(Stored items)
+++
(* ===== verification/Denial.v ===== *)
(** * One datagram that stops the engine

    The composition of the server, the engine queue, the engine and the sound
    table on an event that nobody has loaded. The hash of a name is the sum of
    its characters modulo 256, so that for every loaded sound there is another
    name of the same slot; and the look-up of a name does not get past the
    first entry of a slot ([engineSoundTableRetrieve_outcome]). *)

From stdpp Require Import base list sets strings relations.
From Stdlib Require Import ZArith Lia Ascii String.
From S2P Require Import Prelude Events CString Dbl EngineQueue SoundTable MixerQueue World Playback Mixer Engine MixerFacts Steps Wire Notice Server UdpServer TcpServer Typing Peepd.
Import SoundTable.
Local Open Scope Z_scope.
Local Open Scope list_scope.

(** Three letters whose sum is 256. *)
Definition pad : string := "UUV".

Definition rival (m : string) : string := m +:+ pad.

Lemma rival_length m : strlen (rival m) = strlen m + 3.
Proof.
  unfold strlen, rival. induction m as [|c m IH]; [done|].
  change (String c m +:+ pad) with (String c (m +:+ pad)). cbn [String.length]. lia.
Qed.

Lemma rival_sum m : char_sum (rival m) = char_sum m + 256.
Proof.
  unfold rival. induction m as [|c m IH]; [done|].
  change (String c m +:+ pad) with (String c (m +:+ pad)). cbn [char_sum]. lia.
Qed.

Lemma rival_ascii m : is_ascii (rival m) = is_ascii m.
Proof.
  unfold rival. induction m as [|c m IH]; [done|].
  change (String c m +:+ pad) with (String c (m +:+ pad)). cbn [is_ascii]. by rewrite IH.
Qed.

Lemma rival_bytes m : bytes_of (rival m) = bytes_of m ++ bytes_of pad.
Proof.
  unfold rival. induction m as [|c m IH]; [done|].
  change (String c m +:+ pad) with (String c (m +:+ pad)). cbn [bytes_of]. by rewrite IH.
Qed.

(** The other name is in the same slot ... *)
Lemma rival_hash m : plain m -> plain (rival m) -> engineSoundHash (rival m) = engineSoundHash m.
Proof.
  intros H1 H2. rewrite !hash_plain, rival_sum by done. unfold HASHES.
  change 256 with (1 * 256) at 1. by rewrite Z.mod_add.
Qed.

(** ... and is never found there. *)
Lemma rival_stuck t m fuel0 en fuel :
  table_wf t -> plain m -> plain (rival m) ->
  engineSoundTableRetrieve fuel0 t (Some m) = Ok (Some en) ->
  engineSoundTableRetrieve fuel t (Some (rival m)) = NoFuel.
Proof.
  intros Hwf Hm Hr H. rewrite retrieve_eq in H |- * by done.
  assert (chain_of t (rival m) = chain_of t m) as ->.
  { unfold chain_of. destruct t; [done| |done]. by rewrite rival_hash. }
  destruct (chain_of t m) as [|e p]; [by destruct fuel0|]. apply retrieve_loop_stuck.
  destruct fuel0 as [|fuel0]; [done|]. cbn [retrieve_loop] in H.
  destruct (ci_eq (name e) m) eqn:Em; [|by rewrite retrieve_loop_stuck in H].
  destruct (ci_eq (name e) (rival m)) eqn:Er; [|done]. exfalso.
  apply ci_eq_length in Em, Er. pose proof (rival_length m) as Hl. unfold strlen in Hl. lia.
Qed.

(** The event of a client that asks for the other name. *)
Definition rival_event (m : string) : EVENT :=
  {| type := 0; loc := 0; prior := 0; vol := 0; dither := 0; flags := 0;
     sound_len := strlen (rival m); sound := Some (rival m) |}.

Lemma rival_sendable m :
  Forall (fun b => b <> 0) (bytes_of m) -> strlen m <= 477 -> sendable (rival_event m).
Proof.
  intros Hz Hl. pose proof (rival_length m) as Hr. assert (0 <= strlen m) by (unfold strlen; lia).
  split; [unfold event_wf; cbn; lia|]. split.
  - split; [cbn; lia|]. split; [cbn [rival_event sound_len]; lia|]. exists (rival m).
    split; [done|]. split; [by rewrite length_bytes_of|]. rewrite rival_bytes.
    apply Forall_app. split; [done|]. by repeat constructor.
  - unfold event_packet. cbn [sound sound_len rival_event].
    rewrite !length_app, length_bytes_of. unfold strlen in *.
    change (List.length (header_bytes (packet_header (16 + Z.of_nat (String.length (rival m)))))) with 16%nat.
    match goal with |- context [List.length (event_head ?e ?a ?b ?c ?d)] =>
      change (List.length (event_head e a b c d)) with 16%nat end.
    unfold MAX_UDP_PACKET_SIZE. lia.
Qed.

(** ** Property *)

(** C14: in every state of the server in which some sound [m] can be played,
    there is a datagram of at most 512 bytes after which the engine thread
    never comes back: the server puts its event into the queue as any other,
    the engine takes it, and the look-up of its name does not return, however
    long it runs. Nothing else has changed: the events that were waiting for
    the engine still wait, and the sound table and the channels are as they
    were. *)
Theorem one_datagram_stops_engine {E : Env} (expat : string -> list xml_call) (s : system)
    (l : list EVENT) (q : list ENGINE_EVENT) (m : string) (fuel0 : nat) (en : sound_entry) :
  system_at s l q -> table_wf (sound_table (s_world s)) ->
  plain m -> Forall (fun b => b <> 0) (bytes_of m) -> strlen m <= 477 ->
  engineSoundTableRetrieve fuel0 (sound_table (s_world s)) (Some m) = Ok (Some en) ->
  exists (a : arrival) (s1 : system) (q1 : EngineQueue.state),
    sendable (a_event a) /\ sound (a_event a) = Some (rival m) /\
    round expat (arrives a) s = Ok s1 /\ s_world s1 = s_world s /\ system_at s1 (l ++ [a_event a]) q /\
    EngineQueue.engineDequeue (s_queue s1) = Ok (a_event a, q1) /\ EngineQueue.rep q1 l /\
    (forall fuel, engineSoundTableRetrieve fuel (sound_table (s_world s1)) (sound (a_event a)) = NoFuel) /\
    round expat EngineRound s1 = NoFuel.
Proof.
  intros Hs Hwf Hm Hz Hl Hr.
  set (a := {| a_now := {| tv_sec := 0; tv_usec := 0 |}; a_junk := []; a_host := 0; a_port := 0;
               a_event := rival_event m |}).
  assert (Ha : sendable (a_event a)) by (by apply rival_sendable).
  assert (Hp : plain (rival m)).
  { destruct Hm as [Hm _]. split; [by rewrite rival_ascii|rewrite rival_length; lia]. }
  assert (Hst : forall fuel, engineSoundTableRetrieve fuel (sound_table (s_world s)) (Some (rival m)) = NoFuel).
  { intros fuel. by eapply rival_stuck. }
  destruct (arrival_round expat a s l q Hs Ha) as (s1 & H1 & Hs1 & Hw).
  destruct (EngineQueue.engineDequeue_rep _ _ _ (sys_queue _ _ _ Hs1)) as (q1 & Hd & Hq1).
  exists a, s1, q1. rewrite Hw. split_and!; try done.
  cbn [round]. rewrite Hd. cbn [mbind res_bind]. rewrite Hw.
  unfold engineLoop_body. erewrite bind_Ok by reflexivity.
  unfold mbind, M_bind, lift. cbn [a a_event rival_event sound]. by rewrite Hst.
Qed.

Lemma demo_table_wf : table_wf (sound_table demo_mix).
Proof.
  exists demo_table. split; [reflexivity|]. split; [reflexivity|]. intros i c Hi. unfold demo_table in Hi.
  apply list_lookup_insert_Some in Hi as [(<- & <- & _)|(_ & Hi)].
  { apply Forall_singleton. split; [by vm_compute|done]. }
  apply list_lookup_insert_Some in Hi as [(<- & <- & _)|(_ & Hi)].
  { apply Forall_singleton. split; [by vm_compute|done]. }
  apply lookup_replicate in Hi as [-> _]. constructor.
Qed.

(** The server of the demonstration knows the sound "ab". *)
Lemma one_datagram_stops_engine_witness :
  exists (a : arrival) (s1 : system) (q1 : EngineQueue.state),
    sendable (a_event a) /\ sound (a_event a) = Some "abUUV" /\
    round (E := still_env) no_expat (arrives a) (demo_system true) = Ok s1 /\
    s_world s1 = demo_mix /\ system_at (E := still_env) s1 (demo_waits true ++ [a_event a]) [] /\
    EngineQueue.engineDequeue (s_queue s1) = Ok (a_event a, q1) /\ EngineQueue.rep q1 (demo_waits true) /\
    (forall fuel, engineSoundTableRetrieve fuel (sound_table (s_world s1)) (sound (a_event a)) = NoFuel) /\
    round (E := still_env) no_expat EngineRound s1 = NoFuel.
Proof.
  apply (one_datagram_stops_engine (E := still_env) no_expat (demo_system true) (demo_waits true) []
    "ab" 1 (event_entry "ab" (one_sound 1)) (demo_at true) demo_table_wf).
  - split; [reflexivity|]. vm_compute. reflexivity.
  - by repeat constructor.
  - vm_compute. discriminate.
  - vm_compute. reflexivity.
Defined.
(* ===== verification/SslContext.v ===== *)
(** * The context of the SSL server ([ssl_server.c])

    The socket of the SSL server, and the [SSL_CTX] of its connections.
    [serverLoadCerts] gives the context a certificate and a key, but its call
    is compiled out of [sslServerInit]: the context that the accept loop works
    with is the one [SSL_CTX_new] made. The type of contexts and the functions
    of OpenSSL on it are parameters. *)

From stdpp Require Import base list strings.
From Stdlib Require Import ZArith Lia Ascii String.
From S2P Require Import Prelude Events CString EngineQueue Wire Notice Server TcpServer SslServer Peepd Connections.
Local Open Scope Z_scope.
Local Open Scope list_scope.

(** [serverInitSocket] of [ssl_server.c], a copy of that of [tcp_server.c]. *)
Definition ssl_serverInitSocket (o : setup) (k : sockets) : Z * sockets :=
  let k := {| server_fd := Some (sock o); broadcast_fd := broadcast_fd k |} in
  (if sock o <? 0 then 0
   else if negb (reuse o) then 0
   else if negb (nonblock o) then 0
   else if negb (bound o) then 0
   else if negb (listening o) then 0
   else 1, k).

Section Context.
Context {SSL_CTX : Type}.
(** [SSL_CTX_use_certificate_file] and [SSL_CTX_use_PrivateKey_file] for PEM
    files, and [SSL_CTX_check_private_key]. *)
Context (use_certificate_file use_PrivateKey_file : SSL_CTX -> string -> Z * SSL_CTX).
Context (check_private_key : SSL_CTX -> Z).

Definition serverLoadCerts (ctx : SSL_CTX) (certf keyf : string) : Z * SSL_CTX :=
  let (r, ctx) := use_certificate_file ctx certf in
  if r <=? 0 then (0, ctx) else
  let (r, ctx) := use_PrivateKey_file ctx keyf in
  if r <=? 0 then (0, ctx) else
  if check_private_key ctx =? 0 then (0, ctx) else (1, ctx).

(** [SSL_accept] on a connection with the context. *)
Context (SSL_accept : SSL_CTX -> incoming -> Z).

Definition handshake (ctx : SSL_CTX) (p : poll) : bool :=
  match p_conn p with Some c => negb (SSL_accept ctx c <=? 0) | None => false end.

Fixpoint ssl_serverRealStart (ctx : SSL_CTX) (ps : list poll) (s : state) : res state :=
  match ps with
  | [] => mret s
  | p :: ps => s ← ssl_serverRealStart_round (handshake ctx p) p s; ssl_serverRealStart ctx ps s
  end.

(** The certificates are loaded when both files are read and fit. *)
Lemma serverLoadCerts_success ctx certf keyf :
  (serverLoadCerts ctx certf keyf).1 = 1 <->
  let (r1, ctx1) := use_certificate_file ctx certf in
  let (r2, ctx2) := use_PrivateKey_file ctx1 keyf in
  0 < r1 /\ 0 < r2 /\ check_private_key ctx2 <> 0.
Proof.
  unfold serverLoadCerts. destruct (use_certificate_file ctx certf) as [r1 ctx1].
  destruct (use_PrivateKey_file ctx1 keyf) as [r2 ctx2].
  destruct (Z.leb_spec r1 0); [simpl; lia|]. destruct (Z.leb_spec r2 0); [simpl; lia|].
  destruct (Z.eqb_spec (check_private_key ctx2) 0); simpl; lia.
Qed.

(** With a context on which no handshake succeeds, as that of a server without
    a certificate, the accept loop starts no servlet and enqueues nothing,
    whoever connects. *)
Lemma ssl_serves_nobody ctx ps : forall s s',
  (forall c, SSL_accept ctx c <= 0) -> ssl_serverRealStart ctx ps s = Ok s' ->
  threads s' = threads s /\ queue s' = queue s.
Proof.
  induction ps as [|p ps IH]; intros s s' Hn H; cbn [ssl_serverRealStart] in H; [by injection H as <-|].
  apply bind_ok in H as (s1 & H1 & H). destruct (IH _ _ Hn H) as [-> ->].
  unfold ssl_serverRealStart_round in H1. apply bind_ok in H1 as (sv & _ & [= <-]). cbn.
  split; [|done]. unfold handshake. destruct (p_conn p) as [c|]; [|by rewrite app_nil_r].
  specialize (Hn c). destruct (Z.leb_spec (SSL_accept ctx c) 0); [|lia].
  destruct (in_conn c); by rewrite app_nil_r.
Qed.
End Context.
+++
What should appear is an exact copy of the lines from the one with "induction ps as" through the end of the entries above, ends included, and no other text.

  induction ps as [|p ps IH]; intros s s' Hn H; cbn [ssl_serverRealStart] in H; [by injection H as <-|].
  apply bind_ok in H as (s1 & H1 & H). destruct (IH _ _ Hn H) as [-> ->].
  unfold ssl_serverRealStart_round in H1. apply bind_ok in H1 as (sv & _ & [= <-]). cbn.
  split; [|done]. unfold handshake. destruct (p_conn p) as [c|]; [|by rewrite app_nil_r].
  specialize (Hn c). destruct (Z.leb_spec (SSL_accept ctx c) 0); [|lia].
  destruct (in_conn c); by rewrite app_nil_r.
Qed.
End Context.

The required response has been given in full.